Cars, Medicine, Electric Grids: Future hackers will hit much more than networks in an IT/OT integrated world
For the first two decades of the Internet era, operational technology (OT) in places like factories and power plants remained mostly isolated from IT systems. While the fear of cyber intrusions grew among their counterparts in IT, workers in these physical settings were far more focused on safety precautions to protect people from the machines, products, and chemicals within those spaces.
But in the past decade, the business case for connecting computerized OT systems with the IT systems running the business has become so compelling that companies are rushing to create links between the two. Through these links, IT is now regularly connected to and communicating with the operational infrastructure. Leveraging technology in this way has led to full-scale digital transformation within the OT environment, improving efficiencies, automating processes, and extracting data insights. Cars today have enough software built into them that you almost forget about the steel. Pharmaceutical companies are now regularly using smart manufacturing, intelligent factories, and IIoT (Industrial Internet of Things) to create new drugs in record time. The electric grid is running with smart metering technology to identify warning signs of potential outages before the lights actually go out.
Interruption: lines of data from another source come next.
Lemma pieces_elem m start size state p :
  within m start size -> hm_size m mod P = 0 -> p ∈ pieces_of m start size state ->
  exists addr n st, p = piece_of m addr n st /\ within m addr n /\
    (st = hm_state m \/ st = state /\ addr = start /\ n = size).
Proof.
  intros (W1 & W2 & W3 & W4 & W5) Hs Hp. unfold pieces_of in Hp. rewrite !elem_of_app in Hp.
  destruct Hp as [Hp|[Hp|Hp]]; apply option_list_elem in Hp.
  - unfold left_of in Hp. destruct (Z.ltb_spec (hm_addr m) start); [|done]. injection Hp as <-.
    eexists _, _, _. split; [done|]. split; [split_and!; try lia; plia|by left].
  - unfold middle_of in Hp. destruct (decide _); [done|]. injection Hp as <-.
    eexists _, _, _. split; [done|]. split; [by split_and!|by right].
  - unfold right_of in Hp. destruct (Z.ltb_spec (start + size) (hm_addr m + hm_size m)) as [Hlt|]; [|done]. injection Hp as <-.
    eexists _, _, _. split; [done|]. split; [split_and!; try lia; plia|by left].
Qed.

(** A part of a good range is a good range. *)
Lemma piece_range_ok k l m addr size state :
  range_ok k l m -> within m addr size ->
  (state = SECTION_ALIASED -> hm_offset m + (addr - hm_addr m) + size <= pages * P) ->
  range_ok k l (piece_of m addr size state).
Proof.
  intros [R1 R2 [R3 R4] R5 R6 R7] (W1 & W2 & W3 & W4 & W5) Hin. split; simpl.
  - done.
  - lia.
  - split; [done|plia].
  - unfold aliased. simpl. intros Ha. apply bool_decide_eq_true in Ha. auto.
  - intros v Hv. apply R6. unfold in_range in *. lia.
  - intros i Hi. specialize (R7 (addr - hm_addr m + i)). unfold shows_at_most, shows_section in *.
    replace (hm_addr m + (addr - hm_addr m + i)) with (addr + i) in R7 by lia.
    replace (hm_offset m + (addr - hm_addr m + i)) with (hm_offset m + (addr - hm_addr m) + i) in R7 by lia.
    apply R7. lia.
Qed.

Lemma pieces_range_ok k l m start size state :
  range_ok k l m -> within m start size ->
  (state = SECTION_ALIASED -> hm_offset m + (start - hm_addr m) + size <= pages * P) ->
  Forall (range_ok k l) (pieces_of m start size state).
Proof.
  intros Hr Hw Hin. apply list.Forall_forall. intros p Hp.
  destruct (pieces_elem _ _ _ _ _ Hw (proj1 (ro_aligned _ _ _ Hr)) Hp) as (addr & n & st & -> & Hwp & Hst).
  apply piece_range_ok; [done|done|]. destruct Hst as [-> |(-> & -> & ->)]; [|done].
  intros Ha. destruct Hwp as (W1 & W2 & W3 & _). pose proof (ro_inside _ _ _ Hr) as Hi.
  unfold aliased in Hi. rewrite bool_decide_eq_true_2 in Hi by done. specialize (Hi eq_refl). lia.
Qed.

(** The pieces do not overlap, and lie in the range. *)
Lemma pieces_count m start size state v :
  within m start size -> (countb (contains v) (pieces_of m start size state) <= countb (contains v) [m])%nat.
Proof.
  intros (W1 & W2 & W3 & _). unfold pieces_of. rewrite !countb_app, !countb_cons.
  unfold countb at 4. simpl.
  assert (Hc : forall x, contains v x = true -> in_range (hm_addr x) (hm_size x) v) by (intros; by apply contains_spec).
  assert (Hm : contains v m = false -> ~ in_range (hm_addr m) (hm_size m) v)
    by (intros E Hin; apply contains_spec in Hin; congruence).
  unfold left_of, middle_of, right_of, in_range in *.
  destruct (Z.ltb_spec (hm_addr m) start), (decide (state = SECTION_NONE)),
    (Z.ltb_spec (start + size) (hm_addr m + hm_size m)); cbn [option_list]; rewrite ?countb_cons; unfold countb; simpl;
  repeat match goal with
         | |- context [contains v ?x] =>
             lazymatch goal with E : contains v x = _ |- _ => fail | |- _ => destruct (contains v x) eqn:? end
         end;
  repeat match goal with E : contains v _ = true |- _ => apply Hc in E; simpl in E end;
  repeat match goal with E : contains v m = false |- _ => apply Hm in E end; simpl; try lia.
Qed.

(** A range replaced by its pieces. *)
Lemma replaced_ranges k file uses ranges rest m start size state :
  ranges_ok k file uses ranges -> ranges ≡ₚ m :: rest -> within m start size ->
  (state = SECTION_ALIASED -> hm_offset m + (start - hm_addr m) + size <= pages * P) ->
  ranges_ok k file uses (rest ++ pieces_of m start size state).
Proof.
  intros [Hf He Hd] Hp Hw Hin. rewrite Hp, Forall_cons in He. destruct He as [Hm He]. split; [done| |].
  - apply Forall_app_2; [done|]. by apply pieces_range_ok.
  - intros v. specialize (Hd v). rewrite countb_app. pose proof (pieces_count m start size state v Hw) as Hpc.
    rewrite (countb_perm _ _ _ Hp), countb_cons in Hd. rewrite countb_cons in Hpc. unfold countb in Hpc at 2. simpl in Hpc. lia.
Qed.

(** Giving back addresses no range has any more. *)
Lemma release_ok k file uses ranges start size :
  ranges_ok k file uses ranges -> view_free data pages k (mf_anchors file) start size ->
  (forall v, in_range start size v -> countb (contains v) ranges = 0%nat) ->
  ranges_ok (k_release k start size) file uses ranges.
Proof.
  intros [[F1 F2 [[I1 I2 I3 I4 I5 I6 I7 I8] F4 F5]] He Hd] Hfree Hno.
  assert (Hat : forall v, k_at (k_release k start size) v = k_at k v) by (intros v; apply k_release_ok).
  assert (Hu : forall v, k_used k v -> ~ in_range start size v -> k_used (k_release k start size) v)
    by (intros v H1 H2; by apply k_release_ok).
  split; [split; [done|done|split; [split|done|done]]| |done]; try done.
  - intros a off Ha Hp. rewrite Hat. auto.
  - intros off Ho Hn. rewrite Hat. auto.
  - intros v Hv. apply Hu; [auto|]. intros Hin. by apply (Hfree v Hin).
  - intros a v Ha Hv. apply Hu; [eauto|]. intros Hin. by apply (Hfree v Hin) in Hv.
  - rewrite list.Forall_forall in *. intros m Hm. destruct (He m Hm) as [R1 R2 R3 R4 R5 R6]. split; try done.
    + intros v Hv. destruct (R5 v Hv) as (A & B & C). split_and!; [|done|done]. apply Hu; [done|]. intros Hin.
      specialize (Hno v Hin). apply contains_spec in Hv. pose proof (countb_elem _ _ _ Hm Hv). lia.
    + intros i Hi. unfold shows_at_most, shows_section. rewrite Hat. by apply R6.
Qed.

Record world_ok (others : Z) (w : @view_world K) : Prop := {
  wo_ranges : ranges_ok (vw_k w) (vw_file w) (used_pages (vw_ranges w)) (vw_ranges w);
  wo_refs : mf_refs (vw_file w) = others + Z.of_nat (length (vw_ranges w));
  wo_open : 1 <= others
}.

(** Few enough ranges and references for the counters. *)
Definition world_small (others : Z) (w : @view_world K) : Prop :=
  others + Z.of_nat (length (vw_ranges w)) + 8 < UINT_MAX.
While increasing connectivity to OT systems can save an organization millions of dollars, the savings can pale in comparison to the cost of a cybersecurity breach — from brand reputation damage to the potential harm from a physical threat — as we recently saw with the US pipeline shutdown due to a ransomware attack. If such connectivity is not carefully managed, hackers who infiltrate the IT network may gain access into OT — at which point they can do everything from disrupting the operation of a specific tool or machine, to causing an explosion or poisoning a water supply. As we have seen in publicly reported cases, successful OT cyberattacks can shut businesses down for days or weeks, causing widespread impacts across an organization’s ecosystem of suppliers and customers.
The more we digitally transform and interconnect systems, the more the cybersecurity of those digital systems becomes essential to reducing physical risk. Here are some techniques organizations can use to prevent, detect, and respond to OT cyberattacks.
Preventing Attacks Against OT Systems
In an ideal world, the best defense against a cyberattack on OT is to prevent the hack from happening in the first place. For an OT environment, preventative controls include leveraging identity and access management (IAM), practicing a zero-trust architecture, utilizing a vulnerability management solution, and properly segmenting the network. All can stop an attacker at the door.